[Start of section]
(* ===== verification/Identity.v ===== *)
(** * The list of identities (Task_12/kll, Task_13/kll; the same code in Task_18)

    A kernel list of heap-allocated structures, created, found and destroyed by
    id. The heap maps live addresses to objects; an address that is not live is
    freed, or was never allocated. Task_12 allocates with kmalloc, Task_13 from
    its own slab cache; the rest of the code is the same, so the operations
    take the allocator as a parameter. *)

From Stdlib Require Import ZArith Lia Strings.Byte.
From stdpp Require Import base strings gmap sets numbers list.
From S2P Require Import Prelude.
From S2P Require Import CString.
From S2P Require Import Kernel.
From S2P Require Import KernelInst.

(** ** Data *)

(** struct identity; its list_head is part of the state of the list. *)
Record identity := Identity {
  name : list byte;
  id : Z;
  busy : bool;
}.

Inductive allocator := Kmalloc | KmemCache.

#[export] Instance allocator_eq_dec : EqDecision allocator.
Proof. solve_decision. Defined.

(** The slab allocator: an address that is not live and the contents the
    object happens to have, or NULL. *)
Class ObjAlloc := {
  obj_alloc : allocator -> gmap Z identity -> option (Z * identity);
}.

Class ObjAllocOk `{ObjAlloc} : Prop := {
  obj_alloc_fresh : forall al h a o, obj_alloc al h = Some (a, o) -> h !! a = None;
  obj_alloc_size : forall al h a o, obj_alloc al h = Some (a, o) -> length (name o) = 20%nat;
}.

(** An allocator that never fails, and one that always does. *)
Definition next_alloc : ObjAlloc := {|
  obj_alloc _ h := Some (above h, Identity (replicate 20 x00) 0 false);
|}.

Definition no_alloc : ObjAlloc := {| obj_alloc _ _ := None |}.

(** ** Operations *)

Section Identity.
Context `{KList Z} `{ObjAlloc}.

(** Whether the memory of an object still has its contents after kfree, so
    that a read of it goes through; C leaves such a read undefined. *)
Variable freed_readable : bool.

(** Which allocator, and whether pr_debug prints. *)
Variable al : allocator.
Variable dbg : bool.

Record kll := Kll {
  heap : gmap Z identity;
  my_id_list : klist;
  kll_cache : option nat;
}.

Definition heapL : lens kll (gmap Z identity) :=
  Lens heap (fun h s => Kll h (my_id_list s) (kll_cache s)).
Definition listL : lens kll klist :=
  Lens my_id_list (fun l s => Kll (heap s) l (kll_cache s)).
Definition cacheL : lens kll (option nat) :=
  Lens kll_cache (fun c s => Kll (heap s) (my_id_list s) c).

(** A read of an object, and a change to it, through a pointer. *)
Definition load (a : Z) : M kll identity :=
  h ← kread heapL;
  match h !! a with Some o => mret o | None => undef UseAfterFree end.

Definition update (a : Z) (f : identity -> identity) : M kll unit :=
  h ← kread heapL;
  match h !! a with
  | Some o => kwrite heapL (<[a := f o]> h)
  | None => undef UseAfterFree
  end.

(** kmalloc(sizeof(struct identity)), or kmem_cache_alloc from kll_cache. *)
Definition alloc : M kll (option Z) :=
  c ← kread cacheL;
  if bool_decide (al = KmemCache) && bool_decide (c = None) then undef NullDeref else
  h ← kread heapL;
  match obj_alloc al h with
  | Some (a, o) => kwrite heapL (<[a := o]> h) ;; mret (Some a)
  | None => mret None
  end.

(** kfree, or kmem_cache_free. *)
Definition free (a : Z) : M kll unit :=
  h ← kread heapL;
  match h !! a with
  | Some _ => kwrite heapL (delete a h)
  | None => undef UseAfterFree
  end.

(** The read of pos->mylist.next that moves list_for_each_entry on. *)
Definition load_next (a : Z) : M kll (option Z) :=
  s ← kget;
  if bool_decide (is_Some (heap s !! a)) || freed_readable
  then mret (list_next a (my_id_list s))
  else undef UseAfterFree.

(** A traversal visits every entry at most once: as many steps as entries. *)
Definition list_for_each_entry {R} (body : Z -> M kll (option R)) : M kll (option R) :=
  l ← kread listL;
  walk load_next (length (entries l)) (list_first l) body.

Definition identity_create (nm : list byte) (i : Z) : M kll Z :=
  match strlen nm with
  | None => undef OutOfBounds
  | Some n =>
      if 20 <? u64 (Z.of_nat n + 1) then mret (- ENOMEM) else
      temp_id ← alloc;
      match temp_id with
      | None => mret (- ENOMEM)
      | Some a =>
          o ← load a;
          match strcpy (name o) nm with
          | None => undef OutOfBounds
          | Some nm' =>
              update a (fun o => Identity nm' (id o) (busy o)) ;;
              update a (fun o => Identity (name o) i (busy o)) ;;
              update a (fun o => Identity (name o) (id o) false) ;;
              l ← kread listL;
              kwrite listL (list_add a l) ;;
              mret 0
          end
      end
  end.

Definition identity_find (i : Z) : M kll (option Z) :=
  list_for_each_entry (fun a =>
    o ← load a;
    mret (if id o =? i then Some a else None)).

(** The body of the loop of identity_destroy. *)
Definition destroy_entry (i a : Z) : M kll (option unit) :=
  o ← load a;
  if id o =? i then
    l ← kread listL;
    kwrite listL (list_del_entry a l) ;;
    free a ;;
    mret None
  else mret None.

Definition identity_destroy (i : Z) : M kll unit :=
  list_for_each_entry (destroy_entry i) ;;
  mret tt.

(** temp->name as an argument of %s. *)
Definition name_arg (temp : option Z) : M kll (list byte) :=
  match temp with
  | None => undef NullDeref
  | Some a =>
      o ← load a;
      match string_in (name o) with
      | Some s => mret s
      | None => undef OutOfBounds
      end
  end.

Definition create_or_complain (complaint nm : string) (i : Z) : M kll unit :=
  e ← identity_create (cstring nm) i;
  if e <? 0 then klog (Debug dbg) complaint [] else mret tt.

(** The part linked_list_init of Task_12 and Task_13 share. *)
Definition create_all : M kll unit :=
  create_or_complain "unable to allocate memory" "Alice" 1 ;;
  create_or_complain "unable to alocate memory" "Bob" 2 ;;
  create_or_complain "unable to alocate memory" "Dave" 3 ;;
  create_or_complain "unable to alocate memory" "Gena" 4.

Definition show_3 : M kll unit :=
  temp ← identity_find 3;
  pr_debug dbg (nm ← name_arg temp; mret (Printk "id 3 = %s" [ArgS nm])).

Definition destroy_all : M kll unit :=
  identity_destroy 2 ;;
  identity_destroy 1 ;;
  identity_destroy 10 ;;
  identity_destroy 42 ;;
  identity_destroy 3.

(** What an operation of the list keeps true: no entry twice, every entry
    live, every name a string in its 20 bytes, every id an int. *)
Definition identity_wf (o : identity) : Prop :=
  length (name o) = 20%nat /\ is_Some (strlen (name o)) /\ int_range (id o).

Record kll_wf (s : kll) : Prop := {
  wf_nodup : NoDup (entries (my_id_list s));
  wf_live : forall a, a ∈ entries (my_id_list s) ->
    exists o, heap s !! a = Some o /\ identity_wf o;
}.

(** The id of the object at an address. *)
Definition id_at (s : kll) (a : Z) : option Z := id <$> heap s !! a.

(** The objects on the list, in its order. *)
Definition contents (s : kll) : list identity :=
  omap (fun a => heap s !! a) (entries (my_id_list s)).
End Identity.

(** ** The modules *)

(** Task_12: nothing is returned at the end of linked_list_init. *)
Module Kll12.
Section Kll12.
Context `{KList Z} `{ObjAlloc}.
Variable freed_readable : bool.
Variable dbg : bool.

Definition identity_create := identity_create Kmalloc.
Definition identity_find := identity_find freed_readable.
Definition identity_destroy := identity_destroy freed_readable.

Definition linked_list_init : M kll (option Z) :=
  create_all Kmalloc dbg ;;
  show_3 freed_readable dbg ;;
  temp ← identity_find 42;
  (if bool_decide (temp = None) then klog (Debug dbg) "id 42 not found" [] else mret tt) ;;
  destroy_all freed_readable ;;
  mret None.

Definition linked_list_exit : M kll unit :=
  klog (Debug dbg) "Goodbye, Kernel World!" [].
End Kll12.
End Kll12.

(** Task_13: the objects come from a slab cache of the module's own. *)
Module Kll13.
Section Kll13.
Context `{KList Z} `{ObjAlloc}.
Variable freed_readable : bool.
Variable dbg : bool.

(** kmem_cache_create and kmem_cache_destroy. *)
Variable kmem_cache_create : option nat.
Variable kmem_cache_destroy : option nat -> M kll unit.

Definition identity_create := identity_create KmemCache.
Definition identity_find := identity_find freed_readable.
Definition identity_destroy := identity_destroy freed_readable.

(** The constructor of the cache: memset(addr, 0, sizeof(struct identity)). *)
Definition kll_const (addr : identity) : identity :=
  Identity (replicate (length (name addr)) x00) 0 false.

Definition linked_list_init : M kll (option Z) :=
  kwrite cacheL kmem_cache_create ;;
  c ← kread cacheL;
  match c with
  | None =>
      klog (Debug dbg) "unable to allocate memory" [] ;; mret (Some (- ENOMEM))
  | Some _ =>
      create_all KmemCache dbg ;;
      show_3 freed_readable dbg ;;
      temp ← identity_find 42;
      klog (Debug dbg) "id 42 not found" [] ;;
      destroy_all freed_readable ;;
      mret (Some 0)
  end.

Definition linked_list_exit : M kll unit :=
  c ← kread cacheL;
  kmem_cache_destroy c ;;
  klog (Debug dbg) "Goodbye, Kernel World!" [].
End Kll13.
End Kll13.

Arguments Kll {_} _ _ _.
Arguments heap {_} _.
Arguments my_id_list {_} _.
Arguments kll_cache {_} _.

(** ** Lemmas *)

(** The entries with an id, and the others, in list order. *)
Definition with_id `{KList Z} (s : kll) (i : Z) : list Z :=
  filter (fun a => id_at s a = Some i) (entries (my_id_list s)).
Definition without_id `{KList Z} (s : kll) (i : Z) : list Z :=
  filter (fun a => id_at s a <> Some i) (entries (my_id_list s)).

(** The side conditions on the literals the modules pass. *)
Ltac literal :=
  first [ done | by apply (bool_decide_unpack _) | unfold int_range; simpl; lia
        | intros; repeat match goal with E : kll_cache _ = _ |- _ => rewrite E end; auto ].

Section IdentityFacts.
Context `{KListOk Z} `{ObjAllocOk}.
Implicit Types s : kll.

Lemma exec_load {B} a o (k : identity -> M kll B) s :
  heap s !! a = Some o -> (load a ≫= k) s = k o s.
Proof. intros E. unfold load. kexec. rewrite E. by kexec. Qed.

Lemma exec_update {B} a f o (k : unit -> M kll B) s :
  heap s !! a = Some o ->
  (update a f ≫= k) s = k tt (Kll (<[a := f o]> (heap s)) (my_id_list s) (kll_cache s)).
Proof. intros E. unfold update. kexec. rewrite E. by kexec. Qed.

Lemma exec_free {B} a (k : unit -> M kll B) s :
  is_Some (heap s !! a) ->
  (free a ≫= k) s = k tt (Kll (delete a (heap s)) (my_id_list s) (kll_cache s)).
Proof. intros [o E]. unfold free. kexec. rewrite E. by kexec. Qed.

Lemma exec_destroy_entry {B} i a o (k : option unit -> M kll B) s :
  heap s !! a = Some o ->
  (destroy_entry i a ≫= k) s =
    if id o =? i
    then k None (Kll (delete a (heap s)) (list_del_entry a (my_id_list s)) (kll_cache s))
    else k None s.
Proof.
  intros E. unfold destroy_entry. kexec. rewrite (exec_load a o) by done.
  destruct (id o =? i); kexec; [|done]. by rewrite exec_free by (simpl; eauto); kexec.
Qed.
(* ===== verification/TextSearch.v ===== *)
(** * The text search infrastructure (Task_19/docs/textsearch.c)

    The registry of search algorithms, the search configurations made from it,
    and the linear-data callback of textsearch_find_continuous. The algorithms
    themselves (the init, find and destroy callbacks of a struct ts_ops), the
    module loader and the lock are parameters. The netfilter module of
    Task_19 is a client of this file. *)

From Stdlib Require Import ZArith Lia Strings.Byte.
From stdpp Require Import base strings gmap sets numbers list.
From S2P Require Import Prelude.
From S2P Require Import CString.
From S2P Require Import Kernel.
From S2P Require Import KernelInst.

(** ** Data *)

(** struct ts_ops: a function pointer is the address of its code, or NULL. *)
Record ts_ops := TsOps {
  ts_name : option (list byte);
  ts_init : option Z;
  ts_find : option Z;
  ts_destroy : option Z;
  ts_get_pattern : option Z;
  ts_get_pattern_len : option Z;
  ts_owner : Z;
}.

(** TS_AUTOLOAD and TS_IGNORECASE (linux/textsearch.h). *)
Definition TS_AUTOLOAD : Z := 1.
Definition TS_IGNORECASE : Z := 2.

(** struct ts_linear_state: [ls_data] is the memory the pointer leads to. *)
Record ts_linear_state := LinearState { ls_len : Z; ls_data : list byte }.

(** struct ts_state: the offset of the search and the control block. *)
Record ts_state := TsState { ts_offset : Z; ts_cb : ts_linear_state }.

(** The get_next_block callback of a configuration: it takes the number of
    bytes consumed and the current block pointer, and returns the length of
    the next block, 0 at the end, and where it starts. *)
Inductive block_fn :=
| GetLinearData
| OtherBlocks (f : Z -> list byte -> Z * list byte).

(** struct ts_config: what a configuration of an algorithm keeps is its own. *)
Record ts_config (priv : Type) := TsConfig {
  conf_ops : option Z;
  conf_next_block : option block_fn;
  conf_priv : priv;
}.
Arguments TsConfig {priv} _ _ _.
Arguments conf_ops {priv} _.
Arguments conf_next_block {priv} _.
Arguments conf_priv {priv} _.

(** get_linear_data returns the rest of the data, and 0 when it is consumed. *)
Definition get_linear_data (consumed : Z) (dst : list byte) (st : ts_linear_state) :
    Z * list byte :=
  if consumed <? ls_len st
  then (u32 (ls_len st - consumed), drop (Z.to_nat consumed) (ls_data st))
  else (0, dst).

Definition call_next_block (fn : block_fn) (state : ts_state) (consumed : Z) (dst : list byte) :
    Z * list byte :=
  match fn with
  | GetLinearData => get_linear_data consumed dst (ts_cb state)
  | OtherBlocks f => f consumed dst
  end.

(** ** What the infrastructure relies on *)

(** The algorithms: [run_init] is the code at an init pointer, called with the
    pattern, its length and the flags; it returns the pointer and the
    configurations there are then. A configuration has the pattern and the
    flags it was made with; [toupper] is what an algorithm that ignores case
    compares by. [run_destroy] frees what a configuration
    keeps. [textsearch_find] is the inline function of linux/textsearch.h: it
    calls the algorithm with the block callback and returns the position and
    the offset it leaves in the state. *)
Class TsAlgo := {
  priv : Type;
  pattern_of : priv -> list byte;
  flags_of : priv -> Z;
  toupper : byte -> byte;
  run_init : Z -> list byte -> Z -> Z -> Z -> gmap Z (ts_config priv) ->
    Z * gmap Z (ts_config priv);
  run_destroy : Z -> Z -> gmap Z (ts_config priv) -> gmap Z (ts_config priv);
  textsearch_find : priv -> (Z -> list byte -> Z * list byte) -> Z * Z;
}.

(** A callback that delivers a text block by block, whatever the blocks. *)
Definition streams (f : Z -> list byte -> Z * list byte) (text : list byte) : Prop :=
  forall consumed dst, 0 <= consumed <= Z.of_nat (length text) ->
    let r := f consumed dst in
    0 <= r.1 /\ consumed + r.1 <= Z.of_nat (length text) /\
    (consumed < Z.of_nat (length text) -> 0 < r.1) /\
    take (Z.to_nat r.1) r.2 = take (Z.to_nat r.1) (drop (Z.to_nat consumed) text).

Definition occurs_at (pattern text : list byte) (i : nat) : Prop :=
  take (length pattern) (drop i text) = pattern.

(** The documented result of a search: the first occurrence, or UINT_MAX. *)
Definition first_match (pattern text : list byte) (pos : Z) : Prop :=
  (pos = UINT_MAX /\ forall i, ~ occurs_at pattern text i) \/
  (exists i, pos = Z.of_nat i /\ occurs_at pattern text i /\
     forall j, (j < i)%nat -> ~ occurs_at pattern text j).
[End of section]
◆ **Problem**: Looking at the records above, return exactly the lines from the line with "ts_init : option Z;" to the line with "the offset it leaves in the state. *)", both ends included.

◆ **Written response**:
  ts_init : option Z;
  ts_find : option Z;
  ts_destroy : option Z;
  ts_get_pattern : option Z;
  ts_get_pattern_len : option Z;
  ts_owner : Z;
}.

(** TS_AUTOLOAD and TS_IGNORECASE (linux/textsearch.h). *)
Definition TS_AUTOLOAD : Z := 1.
Definition TS_IGNORECASE : Z := 2.

(** struct ts_linear_state: [ls_data] is the memory the pointer leads to. *)
Record ts_linear_state := LinearState { ls_len : Z; ls_data : list byte }.

(** struct ts_state: the offset of the search and the control block. *)
Record ts_state := TsState { ts_offset : Z; ts_cb : ts_linear_state }.

(** The get_next_block callback of a configuration: it takes the number of
    bytes consumed and the current block pointer, and returns the length of
    the next block, 0 at the end, and where it starts. *)
Inductive block_fn :=
| GetLinearData
| OtherBlocks (f : Z -> list byte -> Z * list byte).

(** struct ts_config: what a configuration of an algorithm keeps is its own. *)
Record ts_config (priv : Type) := TsConfig {
  conf_ops : option Z;
  conf_next_block : option block_fn;
  conf_priv : priv;
}.
Arguments TsConfig {priv} _ _ _.
Arguments conf_ops {priv} _.
Arguments conf_next_block {priv} _.
Arguments conf_priv {priv} _.

(** get_linear_data returns the rest of the data, and 0 when it is consumed. *)
Definition get_linear_data (consumed : Z) (dst : list byte) (st : ts_linear_state) :
    Z * list byte :=
  if consumed <? ls_len st
  then (u32 (ls_len st - consumed), drop (Z.to_nat consumed) (ls_data st))
  else (0, dst).

Definition call_next_block (fn : block_fn) (state : ts_state) (consumed : Z) (dst : list byte) :
    Z * list byte :=
  match fn with
  | GetLinearData => get_linear_data consumed dst (ts_cb state)
  | OtherBlocks f => f consumed dst
  end.

(** ** What the infrastructure relies on *)

(** The algorithms: [run_init] is the code at an init pointer, called with the
    pattern, its length and the flags; it returns the pointer and the
    configurations there are then. A configuration has the pattern and the
    flags it was made with; [toupper] is what an algorithm that ignores case
    compares by. [run_destroy] frees what a configuration
    keeps. [textsearch_find] is the inline function of linux/textsearch.h: it
    calls the algorithm with the block callback and returns the position and
    the offset it leaves in the state. *)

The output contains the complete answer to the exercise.